╭─ Supplied records

(* ===== verification/Template.v ===== *)
(** * Template: the workflow template package (src/workflow)

    The YAML data model, the validator, the parser and the renderer of
    workflow/template_validator.go and the template function of
    workflow/funcs.go. YAML decoding (gopkg.in/yaml.v2), image references
    (docker/distribution), JSON decoding of the devices and text/template are
    collaborators: the fields of the class [TemplateEnv]. *)
From S2P Require Import Prelude.
From stdpp Require Import options.

(** ** Data model (workflow/types.go) *)
Record YAction := {
  ya_Name : string;
  ya_Image : string;
  ya_Timeout : Z;
  ya_Command : list string;
  ya_OnTimeout : list string;
  ya_OnFailure : list string;
  ya_Volumes : list string;
  ya_Environment : gmap string string;
  ya_Pid : string
}.

Record YTask := {
  yt_Name : string;
  yt_WorkerAddr : string;
  yt_Actions : list YAction;
  yt_Volumes : list string;
  yt_Environment : gmap string string
}.

Record YWorkflow := {
  yw_Version : string;
  yw_Name : string;
  yw_ID : string;
  yw_GlobalTimeout : Z;
  yw_Tasks : list YTask
}.

(** A value of the [map[string]interface{}] a template is rendered with: a
    string or the [templateHardwareData] of the controller, or a decoded JSON
    value. *)
Inductive value (json : Type) :=
  | VString (s : string)
  | VHardware (disks : list string)
  | VJson (j : json).
Arguments VString {_} _.
Arguments VHardware {_} _.
Arguments VJson {_} _.

(** What the package calls and does not define. *)
Class TemplateEnv := {
  json : Type;
  (** [fmt.Sprintf] of the map with [%v]. *)
  hwmap_show : gmap string (value json) → string;
  (** [json.Unmarshal(devices, &hardware)]. *)
  json_devices : string → result (gmap string (value json));
  (** A parsed text/template, [t.Parse] and [t.Execute]. *)
  tmpl : Type;
  tmpl_parse : string → result tmpl;
  tmpl_execute : tmpl → gmap string (value json) → result string;
  (** [yaml.UnmarshalStrict]. *)
  yaml_unmarshal : string → result YWorkflow;
  (** [reference.ParseNormalizedNamed] succeeds. *)
  valid_reference : string → bool
}.

Definition errEmptyName := "name cannot be empty".
Definition errInvalidLength := "name cannot have more than 200 characters: ".
Definition errTemplateInvalidVersion := "invalid template version: ".
Definition errTaskDuplicateName := "two tasks in a template cannot have same name: ".
Definition errActionDuplicateName := "two actions in a task cannot have same name: ".
Definition errActionInvalidImage := "invalid action image: ".
Definition errTemplateParsing := "failed to parse template with ID ".
Definition errInvalidHardwareAddress := "failed to render template, invalid hardware address: ".
Definition errNoTask := "template must have at least one task defined".

Definition hasEmptyName (name : string) : bool := bool_decide (name = "").
Definition hasValidLength (name : string) : bool := bool_decide (strlen name < 200).

Section validator.
Context `{TE : TemplateEnv}.

Definition hasValidImageName (name : string) : bool := valid_reference name.

(** The inner loop of [validate] over the actions of a task, with the names
    seen so far. *)
Fixpoint validate_actions (actionNameMap : gset string) (l : list YAction) : option error :=
  match l with
  | [] => None
  | action :: l' =>
      if hasEmptyName (ya_Name action) then Some (NewErr errEmptyName)
      else if negb (hasValidLength (ya_Name action)) then
        Some (NewErr (errInvalidLength +:+ ya_Name action))
      else if negb (hasValidImageName (ya_Image action)) then
        Some (NewErr (errActionInvalidImage +:+ ya_Image action))
      else if decide (ya_Name action ∈ actionNameMap) then
        Some (NewErr (errActionDuplicateName +:+ ya_Name action))
      else validate_actions ({[ya_Name action]} ∪ actionNameMap) l'
  end.

(** The outer loop, over the tasks. *)
Fixpoint validate_tasks (taskNameMap : gset string) (l : list YTask) : option error :=
  match l with
  | [] => None
  | task :: l' =>
      if hasEmptyName (yt_Name task) then Some (NewErr errEmptyName)
      else if negb (hasValidLength (yt_Name task)) then
        Some (NewErr (errInvalidLength +:+ yt_Name task))
      else if decide (yt_Name task ∈ taskNameMap) then
        Some (NewErr (errTaskDuplicateName +:+ yt_Name task))
      else
        match validate_actions ∅ (yt_Actions task) with
        | Some e => Some e
        | None => validate_tasks ({[yt_Name task]} ∪ taskNameMap) l'
        end
  end.

Definition validate (wf : YWorkflow) : option error :=
  if hasEmptyName (yw_Name wf) then Some (NewErr errEmptyName)
  else if negb (hasValidLength (yw_Name wf)) then
    Some (NewErr (errInvalidLength +:+ yw_Name wf))
  else if negb (bool_decide (yw_Version wf = "0.1")) then
    Some (NewErr (errTemplateInvalidVersion +:+ yw_Version wf))
  else if decide (length (yw_Tasks wf) = 0%nat) then Some (NewErr errNoTask)
  else validate_tasks ∅ (yw_Tasks wf).

Definition Parse (yamlContent : string) : result YWorkflow :=
  match yaml_unmarshal yamlContent with
  | Err e => Err (WrapErr e "parsing yaml data")
  | Ok workflow =>
      match validate workflow with
      | Some e => Err (WrapErr e "validating workflow template")
      | None => Ok workflow
      end
  end.

(** [MustParse]: the error becomes a panic. *)
Definition MustParse {S} (yamlContent : string) : go S YWorkflow :=
  match Parse yamlContent with
  | Ok w => go_ret w
  | Err e => go_panic (err_string e)
  end.

(** The loop after [Parse] that rejects a task without a worker address. *)
Fixpoint all_have_worker (l : list YTask) : bool :=
  match l with
  | [] => true
  | task :: l' => if decide (yt_WorkerAddr task = "") then false else all_have_worker l'
  end.

Definition RenderTemplateHardware (templateID templateData : string)
    (hardware : gmap string (value json))
    : result (YWorkflow * string) :=
  match tmpl_parse templateData with
  | Err e => Err (WrapErr e (errTemplateParsing +:+ templateID))
  | Ok t =>
      match tmpl_execute t hardware with
      | Err e => Err (WrapErr e (errTemplateParsing +:+ templateID))
      | Ok buf =>
          match Parse buf with
          | Err e => Err e
          | Ok wf =>
              if all_have_worker (yw_Tasks wf) then Ok (wf, buf)
              else Err (NewErr (errInvalidHardwareAddress +:+ hwmap_show hardware))
          end
      end
  end.

Definition RenderTemplate (templateID templateData devices : string) : result string :=
  match json_devices devices with
  | Err e => Err (WrapErr e (errTemplateParsing +:+ templateID))
  | Ok hardware =>
      match RenderTemplateHardware templateID templateData hardware with
      | Err e => Err e
      | Ok (_, buf) => Ok buf
      end
  end.

(** ** What the validator promises *)
Definition name_ok (n : string) : Prop := n ≠ "" ∧ strlen n < 200.

Definition action_ok (a : YAction) : Prop :=
  name_ok (ya_Name a) ∧ valid_reference (ya_Image a) = true.

Definition task_ok (t : YTask) : Prop :=
  name_ok (yt_Name t) ∧ Forall action_ok (yt_Actions t) ∧ NoDup (ya_Name <$> yt_Actions t).

Definition workflow_ok (wf : YWorkflow) : Prop :=
  name_ok (yw_Name wf) ∧ yw_Version wf = "0.1" ∧ yw_Tasks wf ≠ [] ∧
  Forall task_ok (yw_Tasks wf) ∧ NoDup (yt_Name <$> yw_Tasks wf).

Lemma name_checks n :
  hasEmptyName n = false → negb (hasValidLength n) = false → name_ok n.
Proof.
  unfold hasEmptyName, hasValidLength, name_ok. intros H1 H2.
  apply bool_decide_eq_false in H1. apply negb_false_iff, bool_decide_eq_true in H2. done.
Qed.

Lemma name_ok_checks n :
  name_ok n → hasEmptyName n = false ∧ negb (hasValidLength n) = false.
Proof.
  unfold hasEmptyName, hasValidLength, name_ok. intros [H1 H2].
  by rewrite bool_decide_eq_false_2, bool_decide_eq_true_2.
Qed.

Lemma validate_actions_None seen l :
  validate_actions seen l = None ↔
  Forall action_ok l ∧ NoDup (ya_Name <$> l) ∧ Forall (.∉ seen) (ya_Name <$> l).
Proof.
  revert seen. induction l as [|a l IH]; intros seen; csimpl.
  { split; [by repeat constructor|done]. }
  split.
  - intros H. repeat case_match; simplify_eq; apply IH in H as (Hok & Hnd & Hns).
    split_and!.
    + constructor; [|done]. split; [by apply name_checks|]. by apply negb_false_iff.
    + constructor; [|done]. rewrite Forall_forall in Hns. intros Hin.
      specialize (Hns _ Hin). set_solver.
    + constructor; [done|]. eapply Forall_impl; [done|]. set_solver.
  - intros (Hok & Hnd & Hns). inversion_clear Hok as [|?? [Hn Hi] Hok'].
    inversion_clear Hnd as [|?? Hni Hnd']. inversion_clear Hns as [|?? Hna Hns'].
    destruct (name_ok_checks _ Hn) as [-> ->]. unfold hasValidImageName. rewrite Hi. simpl.
    rewrite decide_False by done. apply IH. split_and!; [done..|].
    rewrite Forall_forall in Hns' |- *. intros n Hin. specialize (Hns' n Hin).
    assert (n ≠ ya_Name a) by (intros ->; done). set_solver.
Qed.

Lemma validate_tasks_None seen l :
  validate_tasks seen l = None ↔
  Forall task_ok l ∧ NoDup (yt_Name <$> l) ∧ Forall (.∉ seen) (yt_Name <$> l).
Proof.
  revert seen. induction l as [|t l IH]; intros seen; csimpl.
  { split; [by repeat constructor|done]. }
  split.
  - intros H. repeat case_match; simplify_eq; apply IH in H as (Hok & Hnd & Hns).
    match goal with Ha : validate_actions _ _ = None |- _ =>
      apply validate_actions_None in Ha as (Ha1 & Ha2 & _) end.
    split_and!.
    + constructor; [|done]. split; [by apply name_checks|done].
    + constructor; [|done]. rewrite Forall_forall in Hns. intros Hin.
      specialize (Hns _ Hin). set_solver.
    + constructor; [done|]. eapply Forall_impl; [done|]. set_solver.
  - intros (Hok & Hnd & Hns). inversion_clear Hok as [|?? (Hn & Ha & Hd) Hok'].
    inversion_clear Hnd as [|?? Hni Hnd']. inversion_clear Hns as [|?? Hna Hns'].
    destruct (name_ok_checks _ Hn) as [-> ->]. rewrite decide_False by done.
    replace (validate_actions ∅ (yt_Actions t)) with (@None error).
    2:{ symmetry. apply validate_actions_None. split_and!; [done..|].
        apply Forall_forall. set_solver. }
    apply IH. split_and!; [done..|].
    rewrite Forall_forall in Hns' |- *. intros n Hin. specialize (Hns' n Hin).
    assert (n ≠ yt_Name t) by (intros ->; done). set_solver.
Qed.

Lemma all_have_worker_spec l :
  all_have_worker l = true ↔ Forall (λ t, yt_WorkerAddr t ≠ "") l.
Proof.
  induction l as [|t l IH]; simpl; [by split; [constructor|]|].
  case_decide; rewrite Forall_cons; naive_solver.
Qed.

Lemma validate_None_iff wf : validate wf = None ↔ workflow_ok wf.
Proof.
  unfold validate, workflow_ok. split.
  - intros H. repeat case_match; simplify_eq.
    apply validate_tasks_None in H as (Ht & Hd & _). split_and!; [..|done|done].
    + by apply name_checks.
    + match goal with H : negb _ = false |- _ =>
        by apply negb_false_iff, bool_decide_eq_true in H end.
    + by destruct (yw_Tasks wf).
  - intros (Hn & Hv & Ht & Hok & Hd). destruct (name_ok_checks _ Hn) as [-> ->].
    rewrite bool_decide_eq_true_2 by done. simpl.
    rewrite decide_False by (by destruct (yw_Tasks wf)).
    apply validate_tasks_None. split_and!; [done..|]. apply Forall_forall. set_solver.
Qed.

Lemma Parse_Ok y wf : Parse y = Ok wf ↔ yaml_unmarshal y = Ok wf ∧ workflow_ok wf.
Proof.
  unfold Parse. rewrite <- validate_None_iff. split.
  - intros H. repeat case_match; simplify_eq. done.
  - intros [-> ->]. done.
Qed.
End validator.

(** ** The template function [formatPartition] (workflow/funcs.go) *)
Definition formatPartition (dev : string) (partition : Z) : string :=
  if HasPrefix dev "/dev/nvme" then dev +:+ "p" +:+ Itoa partition
  else if HasPrefix dev "/dev/sd" then dev +:+ Itoa partition
  else dev.

(** The doc comment of [formatPartition] promises "/dev/nvme0n1p1" for
    partition 0; the function appends the partition number as it is given. *)
Example formatPartition_nvme_zero : formatPartition "/dev/nvme0n1" 0 = "/dev/nvme0n1p0".
Proof. reflexivity. Qed.

Example formatPartition_sd : formatPartition "/dev/sda" 1 = "/dev/sda1".
Proof. reflexivity. Qed.

Section properties.
Context `{TE : TemplateEnv}.

(** C25 [RenderTemplate] succeeds exactly when the devices decode, the template
    parses and executes, the rendered text is strict YAML of a workflow that
    meets every rule of the template format (non-empty names of fewer than 200
    bytes, version 0.1, at least one task, no two tasks with one name, no two
    actions of a task with one name, a valid image for every action) and every
    task names a worker; it then returns the rendered text itself. *)
Theorem render_accepts_iff id data devices buf :
  RenderTemplate id data devices = Ok buf ↔
  ∃ hw t wf,
    json_devices devices = Ok hw ∧ tmpl_parse data = Ok t ∧ tmpl_execute t hw = Ok buf ∧
    yaml_unmarshal buf = Ok wf ∧ workflow_ok wf ∧
    Forall (λ task, yt_WorkerAddr task ≠ "") (yw_Tasks wf).
Proof.
  unfold RenderTemplate, RenderTemplateHardware. split.
  - intros H. repeat case_match; simplify_eq.
    match goal with H : Parse _ = Ok _ |- _ => apply Parse_Ok in H as [Hy Hok] end.
    eexists _, _, _. split_and!; [done..|]. by apply all_have_worker_spec.
  - intros (hw & t & wf & -> & -> & -> & Hy & Hok & Hw).
    replace (Parse buf) with (Ok wf) by (symmetry; by apply Parse_Ok).
    apply all_have_worker_spec in Hw. by rewrite Hw.
Qed.

(** The length rule is one byte stricter than its message says: a
    workflow whose name has exactly 200 bytes is rejected with "name cannot
    have more than 200 characters". *)
Theorem validate_rejects_200 wf :
  strlen (yw_Name wf) = 200 →
  validate wf = Some (NewErr (errInvalidLength +:+ yw_Name wf)).
Proof.
  intros Hl. unfold validate, hasEmptyName, hasValidLength.
  rewrite bool_decide_eq_false_2 by (intros E; by rewrite E in Hl).
  rewrite bool_decide_eq_false_2 by lia. done.
Qed.
End properties.

(** An environment whose decoders return one value, for the witnesses. *)
Definition const_template_env (wf : YWorkflow) : TemplateEnv :=
  {| json := unit; hwmap_show _ := "map[]"; json_devices _ := Ok ∅;
     tmpl := unit; tmpl_parse _ := Ok tt; tmpl_execute _ _ := Ok "";
     yaml_unmarshal _ := Ok wf; valid_reference s := bool_decide (s ≠ "") |}.

Definition named_workflow (n : string) : YWorkflow :=
  {| yw_Version := "0.1"; yw_Name := n; yw_ID := ""; yw_GlobalTimeout := 0; yw_Tasks := [] |}.

Definition name200 : string := Join (replicate 200 "n") "".

Lemma validate_rejects_200_witness :
  @validate (const_template_env (named_workflow name200)) (named_workflow name200) =
  Some (NewErr (errInvalidLength +:+ name200)).
Proof. exact (validate_rejects_200 (named_workflow name200) eq_refl). Defined.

╰─

→ What to work on
Please give back, exactly as it stands above, the stretch from the line with "to parse template" through the line with "action :: l' =>", and no line outside it.

→ Answer space
Definition errTemplateParsing := "failed to parse template with ID ".
Definition errInvalidHardwareAddress := "failed to render template, invalid hardware address: ".
Definition errNoTask := "template must have at least one task defined".

Definition hasEmptyName (name : string) : bool := bool_decide (name = "").
Definition hasValidLength (name : string) : bool := bool_decide (strlen name < 200).

Section validator.
Context `{TE : TemplateEnv}.

Definition hasValidImageName (name : string) : bool := valid_reference name.

(** The inner loop of [validate] over the actions of a task, with the names
    seen so far. *)
Fixpoint validate_actions (actionNameMap : gset string) (l : list YAction) : option error :=
  match l with
  | [] => None
  | action :: l' =>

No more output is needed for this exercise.